Defense lawyers rested Friday afternoon. Closing arguments were scheduled for 9 a.m. today.
Jurors have a daunting responsibility.
The bottom line issues in this case are obscured in a haze of stories about bad blood between a mother and a step-mother. Ugly phone calls. Fights about visitation and child support. A physical confrontation in the mall parking lot followed by an arrest and trial in Meridian Municipal Court. Bitter words in the hospital waiting room.
In July 1984, when 4-year-old Angela Schnoor died, Starns was married to Michael Schnoor. He and Debbie Boswell, Angela's mother, had divorced in 1981.
Both Starns and Boswell testified that they did not get along.
In her testimony, Starns acknowledged she was sometimes the one who caused problems, but that most of the time, it was Boswell.
Perhaps Francis Schnoor, Angela's grandmother, said it best: "Angela was the child and she was the one in between the adults or what was supposed to be adults."
This atmosphere, however, described by so many witnesses, seems mostly beside the point. Nobody testified about how much of this Angela noticed or how it affected her.
Boswell said Starns disliked her because she resented losing the money Michael Schnoor paid in child support but even she never suggested Starns' resentment bled over into animosity toward Angela. No witness suggested Starns abused or neglected the little girl.
For all of the time spent describing the relationship between Starns and Boswell, Special Assistant Attorney General Scott Leary and Assistant District Attorney Lisa Howell never demonstrated its connection to Angela's death.
But, then, they didn't really have to.
Leary said in opening arguments that he doesn't know why Starns killed Angela. It doesn't matter, he said. There's only one person who could have done it, who had the opportunity to do it her stepmother.

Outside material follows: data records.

(** X5: the loader reads the six domain keys in order; the first one the
    document lacks raises [KeyError] with that key, and the world is
    left as it was. *)
Theorem missing_domain_key_raises (w : world)
    (doc : gmap string (list (gmap string cell)))
    (pre : list domain) (d : domain) (post : list domain) :
  desired_file w = inr doc →
  domains = pre ++ d :: post →
  (∀ d', d' ∈ pre → is_Some (doc !! yaml_key d')) →
  doc !! yaml_key d = None →
  get_desired_permissions_df w = (Raise (KeyError (yaml_key d)), w).
Proof.
  intros Hf Hds Hpre Hd. rewrite get_desired_permissions_df_run, Hf.
  unfold desired_entries. rewrite Hds.
  rewrite (mapM_result_stops _ pre d post (KeyError (yaml_key d))).
  - done.
  - intros d' Hd'. destruct (Hpre d' Hd') as [es ->]. by eexists.
  - by rewrite Hd.
Qed.

Lemma missing_domain_key_raises_witness :
  get_desired_permissions_df world_missing_key
  = (Raise (KeyError (yaml_key Project)), world_missing_key).
Proof.
  apply (missing_domain_key_raises world_missing_key
           (delete "project_permissions"
              (example_document [entry Global "admin" "ADMINISTER"]))
           [Global; BuildPlan] Project
           [Deployment; DeploymentProject; DeploymentEnvironment]).
  - reflexivity.
  - reflexivity.
  - intros d' Hd'.
    apply elem_of_cons in Hd' as [->|Hd']; [by_compute|].
    apply elem_of_cons in Hd' as [->|Hd']; [by_compute|].
    by apply elem_of_nil in Hd'.
  - by_compute.
Defined.

(** ** The diff of a run *)

Lemma get_permissions_diff_df_run w :
  fetch_available w →
  get_permissions_diff_df w
  = match desired_file w with
    | inr doc => (plan_diff (store w) doc, fetched w)
    | inl exc =>
        (Raise (UnboundLocalError "desired_permissions_df_yaml"),
         World (store w) (fails w) (trace (fetched w)) (desired_file w)
               (files (fetched w)) (stdout w ++ [exc]))
    end.
Proof.
  intros Hav. unfold get_permissions_diff_df, get_permissions_diff.
  rewrite bind_run, get_current_permissions_df_ok by done.
  rewrite bind_run, get_desired_permissions_df_run.
  change (desired_file (fetched w)) with (desired_file w).
  destruct (desired_file w) as [exc|doc]; [done|].
  unfold plan_diff. by destruct (desired_entries doc).
Qed.

(** X6: the desired permissions file is read after the current state was
    fetched and exported.  When the loader fails (the file does not
    parse, or a domain key is missing), [get_permissions_diff] ends
    with the loader's exception, and by then the six fetches have been
    made and [current_permissions.yaml] has been written. *)
Theorem desired_file_read_after_fetch (w : world) (e : exn) :
  fetch_available w →
  (get_desired_permissions_df w).1 = Raise e →
  (get_permissions_diff w).1 = Raise e
  ∧ trace (get_permissions_diff w).2 = trace w ++ (Fetch <$> domains)
  ∧ written (get_permissions_diff w).2
    = written w ++ ["current_permissions.yaml"].
Proof.
  intros Hav He.
  change get_permissions_diff with get_permissions_diff_df.
  rewrite get_permissions_diff_df_run by done.
  rewrite get_desired_permissions_df_run in He.
  assert (written (fetched w) = written w ++ ["current_permissions.yaml"])
    as Hw by (unfold written; cbn; by rewrite fmap_app).
  destruct (desired_file w) as [exc|doc].
  - cbn in He. injection He as <-. by split_and!.
  - unfold plan_diff.
    destruct (desired_entries doc) as [ys|e0]; cbn in He; [discriminate|].
    injection He as <-. by split_and!.
Qed.

Lemma desired_file_read_after_fetch_witness :
  (get_permissions_diff world_missing_key).1
  = Raise (KeyError "project_permissions")
  ∧ trace (get_permissions_diff world_missing_key).2
    = trace world_missing_key ++ (Fetch <$> domains)
  ∧ written (get_permissions_diff world_missing_key).2
    = written world_missing_key ++ ["current_permissions.yaml"].
Proof.
  apply (desired_file_read_after_fetch world_missing_key
           (KeyError "project_permissions")).
  - intros h d. reflexivity.
  - vm_compute. reflexivity.
Defined.

Lemma get_permissions_diff_df_ok_inv w diff w' :
  get_permissions_diff_df w = (Ok diff, w') →
  w' = fetched w
  ∧ ∃ doc, desired_file w = inr doc ∧ plan_diff (store w) doc = Ok diff.
Proof.
  unfold get_permissions_diff_df, get_permissions_diff. intros H.
  apply bind_ok_inv in H as (cur & w1 & Hc & H).
  apply get_current_permissions_df_ok_inv in Hc as [-> ->].
  apply bind_ok_inv in H as (des & w2 & Hd & H).
  rewrite get_desired_permissions_df_run in Hd.
  change (desired_file (fetched w)) with (desired_file w) in Hd.
  destruct (desired_file w) as [exc|doc]; [discriminate|].
  unfold lift in H. injection H as H <-.
  destruct (desired_entries doc) as [ys|] eqn:Hys; [|discriminate].
  injection Hd as <- <-. split; [done|]. exists doc. split; [done|].
  unfold plan_diff. by rewrite Hys.
Qed.

Lemma merge_all_domains (f g : domain → DataFrame) ds diff :
  merge_all ((λ d, (d, f d)) <$> ds) ((λ d, (d, g d)) <$> ds) = Ok diff ↔
  (∀ d, d ∈ ds → succeeded (merge_outer_indicator (f d) (g d)) = true)
  ∧ diff = (λ d, (d, frame_of (merge_outer_indicator (f d) (g d)))) <$> ds.
Proof.
  unfold merge_all. revert diff. induction ds as [|d ds IH]; intros diff.
  - cbn. split; [intros [= <-] | intros [_ ->]]; [|done].
    split; [|done]. intros d Hd. by apply elem_of_nil in Hd.
  - cbn [fmap list_fmap zip zip_with]. rewrite mapM_result_cons. cbn.
    destruct (merge_outer_indicator (f d) (g d)) as [df|e] eqn:Hm; cbn.
    + destruct (mapM _ _) as [k|e] eqn:Hk.
      * destruct (proj1 (IH k) eq_refl) as [Hall ->]. split.
        -- intros [= <-]. split; [|done].
           intros d' [->|Hd']%elem_of_cons; [by rewrite Hm | auto].
        -- intros [_ ->]. done.
      * split; [discriminate|]. intros [Hall _]. exfalso.
        assert (∃ k, (Raise e : result (list (domain * DataFrame))) = Ok k)
          as [k Hk']; [|discriminate].
        eexists. apply IH. split; [|done]. intros d' Hd'. apply Hall.
        by right.
    + split; [discriminate|]. intros [Hall _].
      specialize (Hall d (list_elem_of_here _ _)). by rewrite Hm in Hall.
Qed.

Lemma plan_diff_run s doc :
  plan_diff s doc
  = match desired_entries doc with
    | Ok ys => merge_all (current_frames s) (prod_map id pd_DataFrame <$> ys)
    | Raise e => Raise e
    end.
Proof. reflexivity. Qed.
Record pipeline_phase := mkPhase {
  phase_id : id;
  phase_job_id : id;
  phase_label_of : phase_label;
  phase_status_of : phase_status;
  phase_input_location : option string;
  phase_output_location : option string;
  phase_retry_count : nat;
  phase_parent_phase_id : option id;
  phase_queued_at : option Z;
  phase_started_at : option Z;
  phase_completed_at : option Z;
  phase_expected_completion_at : option Z;
  phase_error_type : option string;
  phase_error_message : option string;
  phase_metadata : dict
}.

Record document := mkDocument {
  doc_id : id;
  doc_clerk_org_id : option string;
  doc_title : option string;
  doc_created_at : option Z;
  doc_status : string;
  doc_updated_at : option Z
}.

Record document_chunk := mkChunkRow {
  chunk_id : id;
  chunk_document_id : id;
  chunk_content : string;
  chunk_context : string;
  chunk_index_of : Z;
  chunk_token_count : Z;
  chunk_char_start : Z;
  chunk_char_end : Z
}.

Record kg_entity_mapping := mkMapping {
  mapping_id : id;
  mapping_organization_id : option string;
  mapping_document_id : id;
  mapping_entity_id : string;
  mapping_provider : string;
  mapping_entity_type : string;
  mapping_source_chunk_ids : list id
}.

(** The keyword arguments travelling with every queue payload. *)
Record kwargs := mkKwargs {
  kw_source_name : option string;
  kw_source_platform : option string;
  kw_clerk_org_id : option string;
  kw_file_type : option string;
  kw_store_raw : option bool;
  kw_user_id : option string
}.

Inductive queue_name :=
| QUEUE_EXTRACTION | QUEUE_INGEST_EXTRACT | QUEUE_CHUNKING | QUEUE_KG_INGEST.

Inductive task :=
| ExtractTask (pipeline_job_id document_id : id) (raw_location : string)
              (retry_count : nat) (parent_phase_id : option id) (kw : kwargs)
| IngestExtractTask (pipeline_job_id document_id : id)
                    (source_location : string) (file_type : option string)
                    (retry_count : nat)
                    (parent_ingest_phase_id parent_extract_phase_id : option id)
                    (kw : kwargs)
| ChunkTask (pipeline_job_id document_id : id) (text_location : string)
            (retry_count : nat) (parent_phase_id : option id) (kw : kwargs)
| KgIngestTask (pipeline_job_id document_id : id)
               (retry_count : nat) (parent_phase_id : option id) (kw : kwargs).

(** An item handed to the broker: [enqueue] (no delay) or [enqueue_in]. *)
Record queue_item := mkItem {
  item_queue : queue_name;
  item_delay : option Z;
  item_task : task
}.

Inductive graph_call :=
| AddEpisode (name episode_body source_description : string)
             (reference_time : option Z) (group_id : option string)
| RemoveEpisode (uuid : string).

Record world := mkWorld {
  jobs : list pipeline_job;
  phases : list pipeline_phase;
  documents : list document;
  chunks : list document_chunk;
  mappings : list kg_entity_mapping;
  next_id : id;
  objects : list (string * string);
  queue : list queue_item;
  graph_calls : list graph_call
}.

Definition with_jobs (f : list pipeline_job -> list pipeline_job) (w : world) :=
  mkWorld (f (jobs w)) (phases w) (documents w) (chunks w) (mappings w)
          (next_id w) (objects w) (queue w) (graph_calls w).

Definition with_phases (f : list pipeline_phase -> list pipeline_phase)
           (w : world) :=
  mkWorld (jobs w) (f (phases w)) (documents w) (chunks w) (mappings w)
          (next_id w) (objects w) (queue w) (graph_calls w).

Definition with_documents (f : list document -> list document) (w : world) :=
  mkWorld (jobs w) (phases w) (f (documents w)) (chunks w) (mappings w)
          (next_id w) (objects w) (queue w) (graph_calls w).

Definition with_chunks (f : list document_chunk -> list document_chunk)
           (w : world) :=
  mkWorld (jobs w) (phases w) (documents w) (f (chunks w)) (mappings w)
          (next_id w) (objects w) (queue w) (graph_calls w).

Definition with_mappings
           (f : list kg_entity_mapping -> list kg_entity_mapping) (w : world) :=
  mkWorld (jobs w) (phases w) (documents w) (chunks w) (f (mappings w))
          (next_id w) (objects w) (queue w) (graph_calls w).

Definition with_objects (f : list (string * string) -> list (string * string))
           (w : world) :=
  mkWorld (jobs w) (phases w) (documents w) (chunks w) (mappings w)
          (next_id w) (f (objects w)) (queue w) (graph_calls w).

Definition with_queue (f : list queue_item -> list queue_item) (w : world) :=
  mkWorld (jobs w) (phases w) (documents w) (chunks w) (mappings w)
          (next_id w) (objects w) (f (queue w)) (graph_calls w).

Definition with_graph_calls (f : list graph_call -> list graph_call)
           (w : world) :=
  mkWorld (jobs w) (phases w) (documents w) (chunks w) (mappings w)
          (next_id w) (objects w) (queue w) (f (graph_calls w)).

Definition fresh_id : M world id :=
  fun w =>
    (mkWorld (jobs w) (phases w) (documents w) (chunks w) (mappings w)
             (S (next_id w)) (objects w) (queue w) (graph_calls w),
     Ok (next_id w)).

(** [UPDATE t SET ... WHERE p]: the rows matching [p] are rewritten by
    [f], in place. *)
Definition update_where {A} (p : A -> bool) (f : A -> A) (rows : list A)
  : list A :=
  map (fun r => if p r then f r else r) rows.

Definition select_where {A} (p : A -> bool) (rows : list A) : list A :=
  filter p rows.

Definition delete_where {A} (p : A -> bool) (rows : list A) : list A :=
  filter (fun r => negb (p r)) rows.

Definition APIError (msg : string) : error :=
  mkError "APIError" "postgrest.exceptions" msg None.

(** *** Column updates *)

Definition job_set_metadata (now : Z) (m : dict) (j : pipeline_job) :=
  mkJob (job_id j) (job_document_id j) (job_clerk_org_id j)
        (job_current_phase j) (job_status_of j) (job_started_at j)
        (job_completed_at j) (Some now) m.

Definition job_set_current_phase (now : Z) (l : phase_label)
           (j : pipeline_job) :=
  mkJob (job_id j) (job_document_id j) (job_clerk_org_id j)
        l (job_status_of j) (job_started_at j)
        (job_completed_at j) (Some now) (job_metadata j).

(** [{"status": s, "completed_at": now}] *)
Definition job_set_status (now : Z) (s : job_status) (j : pipeline_job) :=
  mkJob (job_id j) (job_document_id j) (job_clerk_org_id j)
        (job_current_phase j) s (job_started_at j)
        (Some now) (job_updated_at j) (job_metadata j).

(** [{"current_phase": "completed", "status": "completed",
      "completed_at": now, "updated_at": now}] *)
Definition job_set_completed (now : Z) (j : pipeline_job) :=
  mkJob (job_id j) (job_document_id j) (job_clerk_org_id j)
        PipelineDone JobCompleted (job_started_at j)
        (Some now) (Some now) (job_metadata j).

(** [{"status": "failed", "completed_at": now, "metadata": m}] *)
Definition job_set_failed_with_metadata (now : Z) (m : dict)
           (j : pipeline_job) :=
  mkJob (job_id j) (job_document_id j) (job_clerk_org_id j)
        (job_current_phase j) JobFailed (job_started_at j)
        (Some now) (job_updated_at j) m.

(** [{"status": "completed", "completed_at": now, "output_location": out,
      "metadata": m}] *)
Definition phase_set_completed (now : Z) (out : option string) (m : dict)
           (p : pipeline_phase) :=
  mkPhase (phase_id p) (phase_job_id p) (phase_label_of p) Completed
          (phase_input_location p) out (phase_retry_count p)
          (phase_parent_phase_id p) (phase_queued_at p) (phase_started_at p)
          (Some now) (phase_expected_completion_at p)
          (phase_error_type p) (phase_error_message p) m.

(** [{"status": "failed", "error_message": msg, "error_type": ty,
      "completed_at": now}] *)
Definition phase_set_failed (now : Z) (ty msg : string) (p : pipeline_phase) :=
  mkPhase (phase_id p) (phase_job_id p) (phase_label_of p) Failed
          (phase_input_location p) (phase_output_location p)
          (phase_retry_count p) (phase_parent_phase_id p) (phase_queued_at p)
          (phase_started_at p) (Some now) (phase_expected_completion_at p)
          (Some ty) (Some msg) (phase_metadata p).
(** ** The size bound and the eviction scan *)

(** Claim C1 (the size bound [entries.size <= maxSize] after every [set]).
    The code does not keep it.  The scan starts from [Date.now()] and
    compares with a strict [<], so entries written in the current
    millisecond are never candidates: with [maxSize = 2], three results
    written back within one millisecond leave three entries.  Sizes after
    the first, second and third write: 1, 2, 3. *)
Theorem size_bound_fails_within_one_millisecond :
  let set := setCachedValue frozen_clock 2 in
  let w1 := exec (set "A" "1" None) initial_world in
  let w2 := exec (set "B" "2" None) w1 in
  let w3 := exec (set "C" "3" None) w2 in
  JsMap.size (entries (cache w1)) = 1%nat /\
  JsMap.size (entries (cache w2)) = 2%nat /\
  JsMap.size (entries (cache w3)) = 3%nat /\
  JsMap.keys (entries (cache w3)) = ["A"; "B"; "C"] /\
  ~ (Z.of_nat (JsMap.size (entries (cache w3))) <= 2).
Proof.
  cbv zeta. repeat split; try reflexivity.
  vm_compute. intros H. apply H. reflexivity.
Qed.

(** Claim C10 (a write to a key already present in a full map still evicts
    the globally oldest entry).  The scan does run, but within one
    millisecond it finds nothing: with [maxSize = 2] and entries "B" and
    "A" both stamped 100, refreshing "A" while the clock still reads 100
    leaves "B", the first entry of minimum timestamp, in the map. *)
Theorem refresh_at_capacity_within_one_millisecond_evicts_nothing :
  let set := setCachedValue frozen_clock 2 in
  let w2 := exec (set "A" "1" None) (exec (set "B" "2" None) initial_world) in
  let w3 := exec (set "A" "7" None) w2 in
  JsMap.size (entries (cache w2)) = 2%nat /\
  JsMap.has "A" (entries (cache w2)) = true /\
  JsMap.keys (entries (cache w3)) = ["B"; "A"] /\
  JsMap.has "B" (entries (cache w3)) = true.
Proof.
  cbv zeta. repeat split; reflexivity.
Qed.

(** ** Reads and sweeps *)

(** Claim C3.  An entry whose age has reached the TTL is not returned by
    [getCachedValue], whether or not a sweep has run; the read leaves the
    state map, the ref, the loading set and the in-flight map as they
    were, and the expired entry stays in the map. *)
Theorem getCachedValue_expired_is_absent
        (clock : nat -> Z) (ttl : Z) (w : World)
        (bondId : string) (entry : CachedRedeemableCapital) :
  JsMap.get bondId (entries (cacheRef w)) = Some entry ->
  ttl <= clock (ticks w) - timestamp entry ->
  let w' := exec (getCachedValue clock ttl bondId) w in
  result (getCachedValue clock ttl bondId) w = Normal None /\
  cache w' = cache w /\
  cacheRef w' = cacheRef w /\
  loadingBonds w' = loadingBonds w /\
  inflightRequests w' = inflightRequests w /\
  JsMap.get bondId (entries (cacheRef w')) = Some entry.
Proof.
  intros Hget Hold. unfold exec, result.
  rewrite getCachedValue_run, Hget. cbn [fst snd].
  assert (E : (clock (ticks w) - timestamp entry <? ttl) = false)
    by (apply Z.ltb_ge; lia).
  rewrite E. repeat split; try reflexivity. exact Hget.
Qed.

Lemma getCachedValue_expired_is_absent_witness :
  let w' := exec (getCachedValue late_clock 300000 "A") stale_world in
  result (getCachedValue late_clock 300000 "A") stale_world = Normal None /\
  cache w' = cache stale_world /\
  cacheRef w' = cacheRef stale_world /\
  loadingBonds w' = loadingBonds stale_world /\
  inflightRequests w' = inflightRequests stale_world /\
  JsMap.get "A" (entries (cacheRef w')) = Some (mkEntry "1" 100 None).
Proof.
  apply (getCachedValue_expired_is_absent
           late_clock 300000 stale_world "A" (mkEntry "1" 100 None)).
  - reflexivity.
  - unfold late_clock. cbn. lia.
Defined.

In the end, it will probably come down to the testimony of the expert medical witnesses.
The prosecution's experts testified it was not possible to determine Angela's manner of death in 1984 because they had not seen a photograph of the couch. Now that they have, they say Angela died of asphyxiation by homicide.
The defense's expert testified it's not possible to determine why Angela died because Dr. Gary Cumberland "botched" the autopsy when he failed to make slides which could have been examined microscopically. Because of this, disorders like Reyes Syndrome, Pompei's Disease, encephalitis and certain congenital defects cannot be ruled out.